My first exposure to Christus Victor was The Lion, the Witch, and the Wardrobe, but the theory is dominant among early theologians like Origen, Athanasius, and Gregory of Nyssa. They speak of Jesus redeeming us from oppressive powers—sin, death, the Devil—to whom we’d bound ourselves by our own treachery. Christ “disarmed” those powers and triumphed over them on the cross (Col. 2:13–15). God became incarnate, as Irenaeus wrote, that “He might kill sin, deprive death of its power, and vivify man.”
That made sense in the ancient Greco-Roman world, where conquest was familiar and a redemptor could buy the freedom of someone enslaved or taken prisoner of war. But in the 11th century, as Normans brought the feudal system to England, Anselm, bishop of Canterbury, told a new atonement story.
Explicitly drawing on rules of honor and hierarchy of his day, Anselm’s satisfaction theory swaps the roles: God the Father, rather than Satan, demands humanity’s debt be paid before reconciliation can occur. Here, humanity’s sin violates divine honor and requires satisfaction we cannot make, so God becomes human to satisfy our obligation on our behalf.

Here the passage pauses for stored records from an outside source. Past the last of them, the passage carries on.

(** * Recipe Wizard: the gram converter and the line annotator

    A shallow embedding of the conversion core of [baking.py]
    ([load_ingredients_db], [get_conversion_factors], [convert_to_grams],
    [convert_recipe_to_grams]) together with the Python built-ins the code
    relies on, and the properties of the specification proved or refuted
    against it.

    Conventions of the embedding.
    - A Python [str] is a list of code points.  The development covers the
      code points below 256 (Latin-1), represented by [ascii]; on those the
      character classes below are the ones of CPython 3.
    - A Python [float] is an IEEE 754 binary64 number, represented by the
      primitive type [float]; decimal literals of the source text are kept
      as exact rationals and rounded to the nearest binary64 number when
      they are used, as the Python compiler does.
    - An exception is a value of type [exn]; a computation that may raise
      returns [result]. *)

From Stdlib Require Import String Ascii List ZArith QArith Floats Bool Lia.
Import ListNotations.

Set Implicit Arguments.

Local Close Scope Q_scope.
Local Open Scope string_scope.
Local Open Scope list_scope.

(** ** Python strings *)

Module PyStr.

Definition str : Type := list ascii.

Definition of_string (s : string) : str := list_ascii_of_string s.
Coercion of_string : string >-> str.

Definition ord (c : ascii) : N := N_of_ascii c.

Definition newline : ascii := ascii_of_N 10.

Definition between (lo hi : N) (c : ascii) : bool :=
  ((lo <=? ord c) && (ord c <=? hi))%N.

(** [str.isspace] on one character, which is also the class [\s] of [re]
    and the set removed by [str.strip]. *)
Definition isspace (c : ascii) : bool :=
  between 9 13 c || between 28 32 c || (ord c =? 133)%N || (ord c =? 160)%N.

(** The class [\d] of [re]: decimal digits. *)
Definition isdecimal (c : ascii) : bool := between 48 57 c.

(** The class [\w] of [re]: alphanumeric characters and the underscore. *)
Definition isword (c : ascii) : bool :=
  between 48 57 c || between 65 90 c || (ord c =? 95)%N || between 97 122 c
  || (ord c =? 170)%N || between 178 179 c || (ord c =? 181)%N
  || between 185 186 c || between 188 190 c || between 192 214 c
  || between 216 246 c || between 248 255 c.

Definition lower_char (c : ascii) : ascii :=
  if between 65 90 c || between 192 214 c || between 216 222 c
  then ascii_of_N (ord c + 32)
  else c.

(** [s.lower()] *)
Definition lower (s : str) : str := map lower_char s.

Fixpoint lstrip (s : str) : str :=
  match s with
  | c :: s' => if isspace c then lstrip s' else s
  | [] => []
  end.

Definition rstrip (s : str) : str := rev (lstrip (rev s)).

(** [s.strip()] *)
Definition strip (s : str) : str := rstrip (lstrip s).

Definition eqb (s t : str) : bool :=
  if list_eq_dec ascii_dec s t then true else false.

(** [x in l] for a list of strings. *)
Definition mem (x : str) (l : list str) : bool := existsb (eqb x) l.

(** [c in s] for a one-character string [c]. *)
Definition contains (c : ascii) (s : str) : bool := existsb (Ascii.eqb c) s.

(** [s.split(sep)] for a one-character separator. *)
Fixpoint split (sep : ascii) (s : str) : list str :=
  match s with
  | [] => [[]]
  | c :: s' =>
      if Ascii.eqb c sep then [] :: split sep s'
      else match split sep s' with
           | piece :: pieces => (c :: piece) :: pieces
           | [] => [[c]]
           end
  end.

(** [s.split(sep, 1)] for a one-character separator. *)
Fixpoint split1 (sep : ascii) (s : str) : list str :=
  match s with
  | [] => [[]]
  | c :: s' =>
      if Ascii.eqb c sep then [[]; s']
      else match split1 sep s' with
           | piece :: pieces => (c :: piece) :: pieces
           | [] => [[c]]
           end
  end.

(** [sep.join(pieces)] *)
Fixpoint join (sep : str) (pieces : list str) : str :=
  match pieces with
  | [] => []
  | [piece] => piece
  | piece :: rest => piece ++ sep ++ join sep rest
  end.

Fixpoint startswith (prefix s : str) : bool :=
  match prefix, s with
  | [], _ => true
  | p :: prefix', c :: s' => Ascii.eqb p c && startswith prefix' s'
  | _ :: _, [] => false
  end.

(** [s.replace(old, new, 1)]: the first occurrence of [old], scanning from
    the left, is replaced; [s] is returned when there is none. *)
Fixpoint replace1 (old new s : str) : str :=
  if startswith old s then new ++ skipn (length old) s
  else match s with
       | [] => []
       | c :: s' => c :: replace1 old new s'
       end.

(** [s[i:j]] for [0 <= i <= j]. *)
Definition slice (i j : nat) (s : str) : str := firstn (j - i) (skipn i s).

(** The lookup [d.get(key)] in a dictionary written as a literal: the
    entries in source order. *)
Fixpoint lookup {V : Type} (key : str) (d : list (str * V)) : option V :=
  match d with
  | [] => None
  | (k, v) :: d' => if eqb key k then Some v else lookup key d'
  end.

End PyStr.
Import PyStr.

(** ** Exceptions *)

Inductive exn : Type := ValueError | ZeroDivisionError.

Inductive result (A : Type) : Type :=
| Ok (a : A)
| Raise (e : exn).
Arguments Ok {A} a.
Arguments Raise {A} e.

Definition bind {A B : Type} (r : result A) (k : A -> result B) : result B :=
  match r with
  | Ok a => k a
  | Raise e => Raise e
  end.

Notation "x <- r ;; k" := (bind r (fun x => k))
  (at level 61, r at next level, right associativity).

(** ** Python floats *)

Module PyFloat.

Local Open Scope Z_scope.

(** The binary64 number nearest to [(-1)^neg * m * 10^x], ties to even.
    Outside [-400 - digits .. 400] the power of ten is not computed: the
    result is an infinity or a zero there. [digits] bounds the number of
    decimal digits of [m] from above. *)
Definition decimal (neg : bool) (m : Z) (x : Z) (digits : Z) : float :=
  match m with
  | Zpos p =>
      if 400 <? x then (if neg then neg_infinity else infinity)
      else if x + digits <? -400 then (if neg then neg_zero else zero)
      else
        SF2Prim
          match x with
          | Zneg k =>
              SFdiv prec emax (S754_finite neg p 0)
                    (S754_finite false (10 ^ k)%positive 0)
          | _ => binary_round prec emax neg (p * Z.to_pos (10 ^ x))%positive 0
          end
  | _ => if neg then neg_zero else zero
  end.

(** A numeric literal of the source text, read as a float. *)
Definition of_Q (q : Q) : float :=
  SF2Prim
    match Qnum q with
    | Z0 => S754_zero false
    | Zpos n => SFdiv prec emax (S754_finite false n 0) (S754_finite false (Qden q) 0)
    | Zneg n => SFdiv prec emax (S754_finite true n 0) (S754_finite false (Qden q) 0)
    end.

(** [x / y] on floats. *)
Definition truediv (x y : float) : result float :=
  if PrimFloat.eqb y zero then Raise ZeroDivisionError else Ok (x / y)%float.

(** *** [float(s)] *)

(** The white space [float] ignores around a number. *)
Definition float_space (c : ascii) : bool :=
  between 9 13 c || Ascii.eqb c " " || (ord c =? 133)%N || (ord c =? 160)%N.

Fixpoint drop_spaces (s : str) : str :=
  match s with
  | c :: s' => if float_space c then drop_spaces s' else s
  | [] => []
  end.

Definition isdigit (c : ascii) : bool := between 48 57 c.

Definition is_underscore (c : ascii) : bool := Ascii.eqb c "_".

(** Underscores are allowed between two digits only, and are dropped. *)
Fixpoint drop_underscores (prev : ascii) (s : str) : option str :=
  match s with
  | [] => if is_underscore prev then None else Some []
  | c :: s' =>
      if is_underscore c then
        if isdigit prev then drop_underscores c s' else None
      else if is_underscore prev && negb (isdigit c) then None
      else option_map (cons c) (drop_underscores c s')
  end.

Fixpoint span_digits (s : str) : str * str :=
  match s with
  | c :: s' =>
      if isdigit c then let (ds, rest) := span_digits s' in (c :: ds, rest)
      else ([], s)
  | [] => ([], [])
  end.

Definition digit_value (c : ascii) : Z := Z.of_N (ord c) - 48.

Definition digits_value (ds : str) : Z :=
  fold_left (fun acc c => 10 * acc + digit_value c) ds 0.

Definition parse_sign (s : str) : bool * str :=
  match s with
  | c :: s' =>
      if Ascii.eqb c "-" then (true, s')
      else if Ascii.eqb c "+" then (false, s')
      else (false, s)
  | [] => (false, [])
  end.

(** The exponent part: nothing, or [e] or [E], an optional sign and at
    least one digit, up to the end of the text. *)
Definition parse_exponent (s : str) : option Z :=
  match s with
  | [] => Some 0
  | c :: s' =>
      if Ascii.eqb c "e" || Ascii.eqb c "E" then
        let (neg, ds) := parse_sign s' in
        match span_digits ds with
        | ((_ :: _) as es, []) =>
            Some (if neg then - digits_value es else digits_value es)
        | _ => None
        end
      else None
  end.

That change of the Father’s role persisted when penal substitution arose 500 years later alongside the modern legal system. Figures like John Calvin, who studied law before becoming a Reformer, replaced the image of a serf trying to satisfy his lord with a courtroom where God as righteous judge condemns sinners who violate his law. But “Christ interposed, took the punishment upon himself,” and “propitiated God the Father,” Calvin wrote in his Institutes, relying on passages like Isaiah 53:5-6 and Romans 3:25, so that God is no longer “in a manner hostile to us, [with] his arm raised for our destruction.”

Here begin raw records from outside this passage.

(** The pattern finds no-transform exactly where the regular expression
    says: at the start of the value or after a comma, with white space
    allowed on both sides (the tab, the line feed, the vertical tab, the
    form feed, the carriage return, the space and the no-break space), and
    followed by a comma or the end of the value. *)
Theorem no_transform_pattern_meaning (s : string) :
  cacheControlNoTransformRegExp s = true <->
  no_transform_listed (list_ascii_of_string s).
Proof.
  unfold cacheControlNoTransformRegExp, no_transform_listed.
  rewrite no_transform_scan_iff. fold literal. split.
  - intros [[_ Hh] | (pre & rest & Hl & Hh)];
      apply no_transform_here_iff in Hh as (a & b & post & Hr & Ha & Hb & Hpost);
      apply spaces_whitespace in Ha, Hb.
    + exists [], a, b, post. cbn [app]. auto.
    + exists (pre ++ [","%char])%list, a, b, post.
      split; [rewrite Hl, Hr, <- app_assoc; reflexivity|].
      split; [right; eauto|]. auto.
  - intros (pre & a & b & post & Hl & [-> | (pre' & ->)] & Ha & Hb & Hpost);
      apply spaces_whitespace in Ha, Hb.
    + left. split; [reflexivity|]. apply no_transform_here_iff.
      exists a, b, post. auto.
    + right. exists pre', (a ++ literal ++ b ++ post)%list.
      split; [rewrite Hl, <- app_assoc; reflexivity|].
      apply no_transform_here_iff. exists a, b, post. auto.
Qed.

End Pattern.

I understand why penal substitution became “a distinguishing mark” of evangelicalism, in the phrase of the late J. I. Packer. Some of that adoption is theological—compelling cases for the theory abound—but some of it is cultural. I can easily explain penal substitution because we know how a courtroom works. Penal substitution is immediately intelligible in the world of the Reformation, Renaissance, Enlightenment, and Industrial Revolution.
In many ways, we still live in that world, but in many ways we don’t. I think resurgent interest in Christus Victor, the view that is most convincing to me, is a little-noticed bellwether of this change. A God who crushes evil we’re helpless to defeat and who frees us from striving is good news in a culture preoccupied with institutional corruption.
The new or renewed cultural resonance of an atonement theory doesn’t prove its truth, of course. Theories can attract fans for perverse reasons. Some Christus Victor proponents, for instance, are too eager to dispense with notions of personal sin.
But the cultural response to a theory can tell us something about the longings and needs of our time. It offers insight into our political dramas and reminds us, too, of the different stories that explain Christ’s work on the cross.